Oil/gas vol $93-141/inflation CPI +1%/US jobs +178k/recession bets; markets hedge deadline; fertilizer/food crisis
Key Questions
What are the current oil and gas price levels?
Brent crude is volatile between $108-141 per barrel, WTI over $112, gas at $4.10+ per gallon, and diesel at $4.59. Markets are hedging ahead of the Hormuz decision.
How has inflation been affected?
CPI is up 1% due to energy price surges from the West Asia war. This marks the sharpest one-month advance recently.
What was the latest U.S. jobs report?
March 2026 saw a rebound with 178,000 jobs added, unemployment at 4.3%. Hiring in healthcare and construction boosted figures despite dim outlook.
What are the recession risks?
JPMorgan has increased recession bets amid oil shocks. Fed likely to hold rates steady.
How are food and fertilizer prices impacted?

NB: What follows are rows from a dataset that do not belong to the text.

Lemma sys_step_threads_ok ev s :
  threads_ok s -> threads_ok (sys_step ev s).
Proof.
  intros Hok. destruct ev; cbn [sys_step].
  - apply run_threads_ok. exact Hok.
  - apply uart_cb_threads_ok. exact Hok.
  - apply blink_threads_ok. exact Hok.
  - destruct (existsb is_reader (threads (sys_board s))); [|exact Hok].
    pose proof (reader_pass_threads_ok s Hok) as H.
    destruct (run_method sock_recv_iteration s) as [s' r]. cbn [fst] in H.
    assert (Hf : threads_ok
                   (mkSystem (sys_demo s')
                      (set_threads (filter (fun t => negb (is_reader t)) (threads (sys_board s')))
                                   (sys_board s')))).
    { unfold threads_ok in *. cbn. apply table_ok_filter. exact H. }
    destruct r as [[[|]|e]|]; assumption.
  - unfold threads_ok in *. cbn. apply table_ok_filter. exact Hok.
  - exact Hok.
  - exact Hok.
Qed.

Lemma sys_run_threads_ok evs s :
  threads_ok s -> threads_ok (sys_run evs s).
Proof.
  revert s. induction evs as [|ev evs IH]; intros s Hok; cbn.
  - exact Hok.
  - apply IH. apply sys_step_threads_ok. exact Hok.
Qed.

Lemma powered_on_threads_ok s : powered_on s -> threads_ok s.
Proof.
  intros (Htid & Hts & Hnext). unfold threads_ok, table_ok. rewrite Hts.
  repeat split; try assumption; try contradiction. constructor.
Qed.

Urea prices up 47% to $852, straining 2027 corn crops. Energy crunch risks global food security crisis per FAO.
What is the Fed's stance?
Fed officials are keeping rates steady despite oil shock uncertainty. Morgan Stanley expects cuts in 2026.
How do gas prices affect regions like Central New York?

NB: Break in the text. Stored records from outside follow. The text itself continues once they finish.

(** * realtime-notify: the SSE connection registry and broadcast core

    A shallow embedding of [server.js] (the version with demo mode, as listed
    in SETUP.md; the plain [src/server.js] is the same program with
    [DEMO_MODE = false] and no [demoMode] field in its JSON answers).

    The server is a single-threaded event loop: every handler runs to
    completion, so a handler is a function from the world before it to the
    world after it.  What the handlers do to the outside (writes to response
    streams, console output, Pub/Sub publish and ack calls) is appended, in
    program order, to the [trace] of the world. *)

From Stdlib Require Import Ascii String List Bool Arith NArith ZArith Lia.
From Stdlib Require Import Permutation DecimalString DecimalN.
Import ListNotations.

Local Open Scope string_scope.
Local Open Scope list_scope.

Set Implicit Arguments.
Set Warnings "-register-all".

(** ** JavaScript values *)

(** The values that flow through the handlers: what [JSON.parse] and
    [express.json()] produce, plus [undefined] for absent properties.
    Numbers are only ever tested for truthiness or copied, so an integer
    stands for them. *)
Inductive JsVal : Type :=
| JUndefined
| JNull
| JBool (b : bool)
| JNum (z : Z)
| JStr (s : string)
| JArr (items : list JsVal)
| JObj (fields : list (string * JsVal)).

(** [ToBoolean]: what [!v] and [v || d] look at. *)
Definition truthy (v : JsVal) : bool :=
  match v with
  | JUndefined | JNull => false
  | JBool b => b
  | JNum z => negb (z =? 0)%Z
  | JStr s => negb (s =? "")
  | JArr _ | JObj _ => true
  end.

(** [a || b] *)
Definition js_or (a b : JsVal) : JsVal := if truthy a then a else b.

Fixpoint assoc (k : string) (fields : list (string * JsVal)) : option JsVal :=
  match fields with
  | [] => None
  | (k', v) :: rest => if k' =? k then Some v else assoc k rest
  end.

(** [v.k] for the property names the server reads ([title], [message],
    [type], [data], [messageId], [publishTime]).  [None] is the [TypeError]
    of reading a property of [undefined] or [null]; primitives and arrays
    have none of these properties. *)
Definition prop (v : JsVal) (k : string) : option JsVal :=
  match v with
  | JUndefined | JNull => None
  | JObj fields =>
      Some (match assoc k fields with Some x => x | None => JUndefined end)
  | _ => Some JUndefined
  end.

(** [`${n}`] for a non-negative integer. *)
Definition dec (n : N) : string := NilZero.string_of_uint (N.to_uint n).

(** ** The insertion-ordered [Map] of ECMAScript

    [Map.prototype.forEach] walks the live entry list by index, and
    [Map.prototype.delete] empties the slot of the entry instead of removing
    it; a slot that was emptied is skipped and a slot appended during the walk
    is visited.  The registry keeps that representation, because
    [broadcastToClients] deletes from the map it is iterating over. *)
Module JsMap.
Section WithValues.
Variable V : Type.

Definition t : Type := list (option (string * V)).

Definition empty : t := [].

Fixpoint entries (m : t) : list (string * V) :=
  match m with
  | [] => []
  | None :: m' => entries m'
  | Some e :: m' => e :: entries m'
  end.

Definition keys (m : t) : list string := map fst (entries m).

Definition size (m : t) : nat := length (entries m).

Fixpoint get (m : t) (k : string) : option V :=
  match m with
  | [] => None
  | None :: m' => get m' k
  | Some (k', v) :: m' => if k' =? k then Some v else get m' k
  end.

Definition has (m : t) (k : string) : bool :=
  match get m k with Some _ => true | None => false end.

(** [m.set(k, v)]: an existing entry keeps its place. *)
Fixpoint set (m : t) (k : string) (v : V) : t :=
  match m with
  | [] => [Some (k, v)]
  | None :: m' => None :: set m' k v
  | Some (k', v') :: m' =>
      if k' =? k then Some (k, v) :: m' else Some (k', v') :: set m' k v
  end.

(** [m.delete(k)] *)
Fixpoint delete (m : t) (k : string) : t :=
  match m with
  | [] => []
  | None :: m' => None :: delete m' k
  | Some (k', v') :: m' =>
      if k' =? k then None :: m' else Some (k', v') :: delete m' k
  end.

(** Keys are unique among the live entries. *)
Definition wf (m : t) : Prop := NoDup (keys m).

(** [m.forEach(cb)] from slot [i] on, for a callback that works on a state
    [S] in which the map lives ([slots] reads it back after every call).
    [None] means the fuel ran out before the walk reached the end of the
    entry list. *)
Fixpoint forEach_from (S : Type) (slots : S -> t) (cb : V -> string -> S -> S)
         (fuel i : nat) (s : S) : option S :=
  match nth_error (slots s) i with
  | None => Some s
  | Some slot =>
      match fuel with
      | O => None
      | Datatypes.S fuel' =>
          forEach_from slots cb fuel' (Datatypes.S i)
            (match slot with
             | None => s
             | Some (k, v) => cb v k s
             end)
      end
  end.
End WithValues.
End JsMap.

(** ** Envelopes and stream frames *)

(** A timestamp field is either the ISO string of an instant
    ([new Date(ms).toISOString()]) or a value copied from a request. *)
Inductive Timestamp : Type :=
| ISOString (ms : N)
| Verbatim (v : JsVal).

(** The [data] object of a notification. *)
Record NotificationData : Type := {
  id : JsVal;
  title : JsVal;
  message : JsVal;
  notificationType : JsVal;
  timestamp : Timestamp;
  source : string
}.

(** The object serialised into one frame [`data: ${JSON.stringify(o)}\n\n`]:
    [{ type: 'connected', clientId, message, pubsubEnabled, demoMode }] or
    [{ type: 'notification', data }]. *)
Inductive Frame : Type :=
| Connected (clientId : string) (pubsubEnabled demoMode : bool)
| Notification (data : NotificationData).

(** ** Response streams *)

(** What [res.write] does is up to the stream: it takes the chunk, it throws,
    or (a destroyed socket) it returns without sending anything. *)
Inductive SinkStatus : Type := Writable | Throws | Destroyed.

Inductive WriteResult : Type := Delivered | Threw | Dropped.

Definition write_result (st : SinkStatus) : WriteResult :=
  match st with
  | Writable => Delivered
  | Throws => Threw
  | Destroyed => Dropped
  end.

(** One [req]/[res] pair of a GET /events request.  [conn_onclose] is the
    [clientId] captured by the ['close'] listener, once it is installed. *)
Record Conn : Type := {
  conn_status : SinkStatus;
  conn_onclose : option string
}.

(** The four places of the program that call [write]. *)
Inductive Site : Type :=
| SiteAck
| SiteBroadcast
| SiteWelcome
| SiteScript (index : nat).

(** ** Timers *)

Record Sample : Type := {
  sample_title : string;
  sample_message : string;
  sample_type : string
}.

(** The two closures handed to [setTimeout]. *)
Inductive Task : Type :=
| WelcomeTask (res : nat)
| DemoTask (clientRes : nat) (sample : Sample) (index : nat).

Record Timer : Type := { due : N; task : Task }.

(** ** Effects *)

Record PublishData : Type := {
  pub_title : JsVal;
  pub_message : JsVal;
  pub_type : JsVal;
  pub_timestamp : Timestamp
}.

(** The [console.log] and [console.error] calls. *)
Inductive LogEntry : Type :=
| LogPubSubReceived (data : JsVal)
| LogProcessingError
| LogSendError (clientId : string)
| LogDelivered (sentCount : nat)
| LogClientConnected (clientId : string) (size : nat)
| LogClientDisconnected (clientId : string) (size : nat)
| LogPublished (messageId : string)
| LogPublishError
| LogPushReceived (data : JsVal)
| LogPushError.

Inductive Effect : Type :=
| EWrite (site : Site) (res : nat) (frame : Frame) (result : WriteResult)
| ELog (entry : LogEntry)
| EAck (messageId : string)
| EPublish (data : PublishData).

(** ** The world *)

Record World : Type := {
  DEMO_MODE : bool;
  topic : bool;                 (* is [topic] set *)
  subscription : bool;          (* is [subscription] set *)
  now : N;                      (* [Date.now()] *)
  clients : JsMap.t nat;        (* [clients]: clientId -> response object *)
  conns : list Conn;            (* the response objects, by reference *)
  timers : list Timer;          (* pending [setTimeout] callbacks *)
  trace : list Effect
}.

Definition with_clients (m : JsMap.t nat) (w : World) : World :=
  {| DEMO_MODE := DEMO_MODE w; topic := topic w; subscription := subscription w;
     now := now w; clients := m; conns := conns w; timers := timers w;
     trace := trace w |}.

Definition with_conns (cs : list Conn) (w : World) : World :=
  {| DEMO_MODE := DEMO_MODE w; topic := topic w; subscription := subscription w;
     now := now w; clients := clients w; conns := cs; timers := timers w;
     trace := trace w |}.

Definition with_timers (ts : list Timer) (w : World) : World :=
  {| DEMO_MODE := DEMO_MODE w; topic := topic w; subscription := subscription w;
     now := now w; clients := clients w; conns := conns w; timers := ts;
     trace := trace w |}.

Definition with_now (t : N) (w : World) : World :=
  {| DEMO_MODE := DEMO_MODE w; topic := topic w; subscription := subscription w;
     now := t; clients := clients w; conns := conns w; timers := timers w;
     trace := trace w |}.

Definition emit (e : Effect) (w : World) : World :=
  {| DEMO_MODE := DEMO_MODE w; topic := topic w; subscription := subscription w;
     now := now w; clients := clients w; conns := conns w; timers := timers w;
     trace := trace w ++ [e] |}.

Definition sink_status (w : World) (res : nat) : SinkStatus :=
  match nth_error (conns w) res with
  | Some c => conn_status c
  | None => Throws
  end.

(** [res.write(frame)] at call site [site]. *)
Definition res_write (site : Site) (res : nat) (frame : Frame) (w : World)
  : WriteResult * World :=
  let r := write_result (sink_status w res) in
  (r, emit (EWrite site res frame r) w).

(** [setTimeout(task, delay)] *)
Definition setTimeout (tk : Task) (delay : N) (w : World) : World :=
  with_timers (timers w ++ [{| due := now w + delay; task := tk |}]) w.

(** ** broadcastToClients *)

(** The body of the arrow function given to [clients.forEach]; the second
    component of the state is the local [sentCount]. *)
Definition deliver (notification : NotificationData)
           (client : nat) (clientId : string) (s : World * nat) : World * nat :=
  let (w, sentCount) := s in
  match res_write SiteBroadcast client (Notification notification) w with
  | (Threw, w') =>
      (with_clients (JsMap.delete (clients w') clientId)
                    (emit (ELog (LogSendError clientId)) w'),
       sentCount)
  | (_, w') => (w', S sentCount)
  end.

Gas prices surged as national average exceeds $4 per gallon amid Middle East conflict.
What economic impacts are worsening for Americans?
Fuel surcharges on deliveries, higher mortgage rates, and consumer costs are rising. War's effects could intensify.
Brent $93-141/WTI $96-112+ vol (recent crash amid Hormuz de-escal hopes); gas $4.10+/diesel $4.59; CPI +1%; jobs +178k (4.3%); markets brace/hedge for Hormuz decision; urea +47% $852 straining corn 2027; JPM recession bets; Fed steady.